- Theatrical release poster
- Hangul: 필사의 추격
- Lit.: Desperate Pursuit
- RR: Pilsaui chugyeok
- MR: P'ilsaŭi ch'ugyŏk
- Directed by: Kim Jae-hoon
- Written by: Han Jang-hyuk Kim Aromi
- Produced by: Gu Seong-mok Kim Sang-yoon
- Starring: Park Sung-woong; Kwak Si-yang; Yoon Kyung-ho;
- Production companies: The Contents On [ko] Contents G
- Distributed by: The Contents On
- Release date: August 21, 2024;
- Running time: 110 minutes
- Country: South Korea
- Language: Korean
- Box office: US$779,896

= The Desperate Chase (film) =

South Korean action comedy film

The Desperate Chase is a 2024 South Korean action comedy film directed by Kim Jae-hoon, starring Park Sung-woong, Kwak Si-yang, and Yoon Kyung-ho. The film is about a Gold Medi Valley, a medical complex, coming up in Jeju Island, where a troubled detective with anger control disorder, chases South Korea's best swindler and master of transformation. It premiered on August 21, 2024 in South Korea.

==Plot==

Kim In-hae, a master conman known as "Big Bang" for his flawless disguises that baffle detectives; Jo Soo-kwang, a hot-headed detective with a quick temper and even quicker reflexes; and Joo Rin-pang, a cold-blooded crime boss. These three cross paths on Jeju Island, each with their own agenda. As soon as they arrive on the island, an unpredictable and chaotic chase ensues, with no way out.

==Cast==
- Park Sung-woong as Kim In-hae
- Kwak Si-yang as Jo Soo-kwang
- Yoon Kyung-ho as Ju Rin-fang
- Jung Yoo-jin as Lee Soo-jin
- Park Hyo-joo as Yang Se-ra
- Ye Soo-jung as Chairperson Yoo

==Production==
Filming began on December 19, 2022 and was wrapped up on March 8, 2023. Director Kim Jae-hoon said he was inspired to make the film during a month-long stay on Jeju Island. Speaking with the island's locals, he learned that "Jeju is suffering from many internal problems despite its outward appearance... Due to reckless development from Chinese capital, much of the natural landscape was being destroyed, and this was causing many conflicts among the local residents... I wanted to share these stories with a wider audience." Kim incorporated what he had seen and heard on the island into the script, with most of the filming taking place in the rural villages where he had resided whilst living on the island.

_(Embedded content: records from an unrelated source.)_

(* ===== verification/ConnectionInv.v ===== *)
(** The invariant of connection runs, in five parts: the counters, the writer, the
    loan book and its tokens, the ends of the connection, and the conservation of
    allocations. *)

From S2P Require Import Prelude.
From S2P Require Import Frame.
From S2P Require Import Release.
From S2P Require Import Connection.
From S2P Require Import ConnectionWire.
From S2P Require Import ConnectionRun.

Create HintDb connection.

(** ** Permutations by counting *)

Definition cnt (x : Z) (l : list Z) : nat := count_occ Z.eq_dec l x.

Lemma cnt_app x l k : cnt x (l ++ k) = (cnt x l + cnt x k)%nat.
Proof. apply count_occ_app. Qed.
Lemma cnt_nil x : cnt x [] = 0%nat.
Proof. done. Qed.
Lemma perm_cnt l k : l ≡ₚ k ↔ ∀ x, cnt x l = cnt x k.
Proof. apply (Permutation_count_occ Z.eq_dec). Qed.

(** Prove a permutation of concatenated lists from permutations in the context. *)
Ltac perm_solve :=
  apply perm_cnt; let x := fresh "x" in intros x;
  repeat match goal with H : _ ≡ₚ _ |- _ => apply (fun p => proj1 (perm_cnt _ _) p x) in H end;
  repeat match goal with
  | H : _ |- _ => progress rewrite ?cnt_app, ?cnt_nil in H
  | |- _ => progress rewrite ?cnt_app, ?cnt_nil
  | |- context [cnt x (?y :: ?l)] => lazymatch l with [] => fail | _ => change (y :: l) with ([y] ++ l) end
  | H : context [cnt x (?y :: ?l)] |- _ =>
      lazymatch l with [] => fail | _ => change (y :: l) with ([y] ++ l) in H end
  end; lia.

(** ** Handles of a book *)

Definition handles (m : gmap Z Alloc) : list Z := a_handle <$> (map_to_list m).*2.

Lemma handles_empty : handles ∅ = [].
Proof. unfold handles. by rewrite map_to_list_empty. Qed.

Lemma handles_insert m i a : m !! i = None → handles (<[i := a]> m) ≡ₚ a_handle a :: handles m.
Proof. intros H. unfold handles. by rewrite map_to_list_insert. Qed.

Lemma handles_delete m i a : m !! i = Some a → handles m ≡ₚ a_handle a :: handles (delete i m).
Proof.
  intros H. rewrite <-handles_insert by apply lookup_delete_eq. by rewrite insert_delete_id.
Qed.

Lemma length_handles m : length (handles m) = size m.
Proof. unfold handles. by rewrite !length_fmap, length_map_to_list. Qed.

Definition reclaim_handles (rc : list (list Alloc * Z)) : list Z := a_handle <$> (rc ≫= fst).
#[global] Arguments reclaim_handles _ : simpl never.
#[global] Arguments handles _ : simpl never.

Lemma reclaim_list_handles r :
  a_handle <$> reclaim_list r = handles (rc_prepared r) ++ handles (rc_published r) ++ (a_handle <$> rc_records r).
Proof. unfold reclaim_list, handles. by rewrite !fmap_app. Qed.

Lemma blen_reclaim_list r :
  blen (reclaim_list r) = Z.of_nat (size (rc_prepared r)) + Z.of_nat (size (rc_published r)) + blen (rc_records r).
Proof.
  unfold reclaim_list, blen. rewrite !length_app, !length_fmap, !length_map_to_list. lia.
Qed.

(** ** The parts *)

Definition settled_total (rc : list (list Alloc * Z)) : Z :=
  foldr (fun r n => blen r.1 + r.2 + n) 0 rc.
Definition control_total (bs : list WriteBatch) : Z := foldr (fun b n => control_of b + n) 0 bs.
Definition inflight_total (bs : list WriteBatch) : Z := foldr (fun b n => wb_release_count b + n) 0 bs.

The film international rights were bought by Rights Cube, Apex Success Global), and Mockingbird Pictures) of Japan, Taiwan and Vietnam respectively prior to its market premiere in Cannes.

==Reception==
===Box office===
The film was released on August 21, 2024 on 623 screens.

As of 8 September 2024, the film has grossed from 119,799 admissions.